Lotus deserves special mention. Lotus has always made interesting cars. Many of them were priced within reach. The Super 7 is certainly iconic. The Europa was another. The first generation Miata was copied from the Elan. James Bond drove an Esprit. Today's Elise is another winner.


----------



## swchang (Oct 5, 2003)

Jspeed said:


> I think that's pretty much it. Caravan used to be _the_ minivan for some time, but that was overtaken by the Odyssey IMO.


I agree re: the Odyssey. So it was the Caravan (Grand Caravan?) that was the standard, not the Town & Country?


----------



## swchang (Oct 5, 2003)

Andrew*Debbie said:


> Jaguar E-Type. Certainly iconic even though Jaguar stopped making anything remotely like it ages ago.
> 
> Anything from Ferrari
> 
> ...


Jag E-type, I agree, but I figured anything defunct shouldn't count.

Lotus and Mini, I figured that defunct or recently reincarnated shouldn't count either. VW Bug I would agree with.

So y'all agree with every item I had on my initial list? I thought there'd be some dissension.


----------



## Gran Turismo (Aug 7, 2006)

swchang said:


> So y'all agree with every item I had on my initial list?


Not quite, personally I'm missing 
- something from UK in the Large Luxury section
- something from Italy in the Sports Car section


----------



## LoveTAH (Dec 25, 2005)

swchang said:


> Economy compact:
> Civic (in the US at least, even though the Corolla sells more)

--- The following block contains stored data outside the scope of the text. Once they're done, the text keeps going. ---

End MergeFacts.

(** Two lists of records sorted by token, without repetition and with the
    same elements coincide as soon as the token determines the record. *)
Lemma canonical_order_unique (l1 l2 : list MidMeasureMP) :
  (∀ x y, x ∈ l1 → y ∈ l1 → MidMeasureMP.id x = MidMeasureMP.id y → x = y) →
  Sorted le_by_id l1 → Sorted le_by_id l2 → NoDup l1 → NoDup l2 →
  (∀ m, m ∈ l1 ↔ m ∈ l2) → l1 = l2.
Proof.
  intros Hinj Hs1 Hs2 Hn1 Hn2 Hel.
  apply (Sorted_unique_strong le_by_id); [|done..|by apply NoDup_Permutation].
  intros x y Hx Hy Hxy Hyx. apply Hinj; [done|by apply Hel|].
  by apply le_by_id_antisym.
Qed.

(** *** Positions in the merged list *)

Lemma index_Some (l : list MidMeasureMP) (m : MidMeasureMP) (i : nat) :
  index l m = Some i → l !! i = Some m.
Proof.
  unfold index. destruct (list_find _ l) as [[j y]|] eqn:Hfind; [|done].
  simpl. intros [= <-]. apply list_find_Some in Hfind as (Hj & -> & _). done.
Qed.

Lemma index_elem_of (l : list MidMeasureMP) (m : MidMeasureMP) :
  m ∈ l → is_Some (index l m).
Proof.
  intros Hm. unfold index.
  destruct (list_find_elem_of (λ y, y = m) l m Hm eq_refl) as [[j y] ->].
  by eexists.
Qed.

Though it'll never match sales numbers here of the civorolla, I think the Mazda3 has single-handedly redefined the economy car class. It's won every comparison Ive seen, except one, where it would have won had it had 'more power' and it's better-equipped and more fun-to-drive than anything starting less than $17k has a right to be.

It's a hit for Mazda. I just hope they make the next gen even better.


----------



## Andrew*Debbie (Jul 2, 2004)

swchang said:


> Lotus and Mini, I figured that defunct or recently reincarnated shouldn't count either. VW Bug I would agree with.


The 'old' Mini was still in production when Brisish Aerospace sold Rover Group to BMW. Production of the old car continued while Rover and BMW worked on the replacement. The last old Mini rolled off the line in 2000. The new MINI came out in 2001.

I haven't followd Lotus as closely. I know that Proton recently purchased the company. Did Lotus ever actually close their doors?

Even if Lotus was dead they would still be on my list.
Number 6 drove a Lotus 7 (or was that a Super 7??)
Emma Peal drove an Elan Roadster.
James Bond drove an Esprit.

I'm not sure about Aston Martin. I'd call the DB 5 iconic.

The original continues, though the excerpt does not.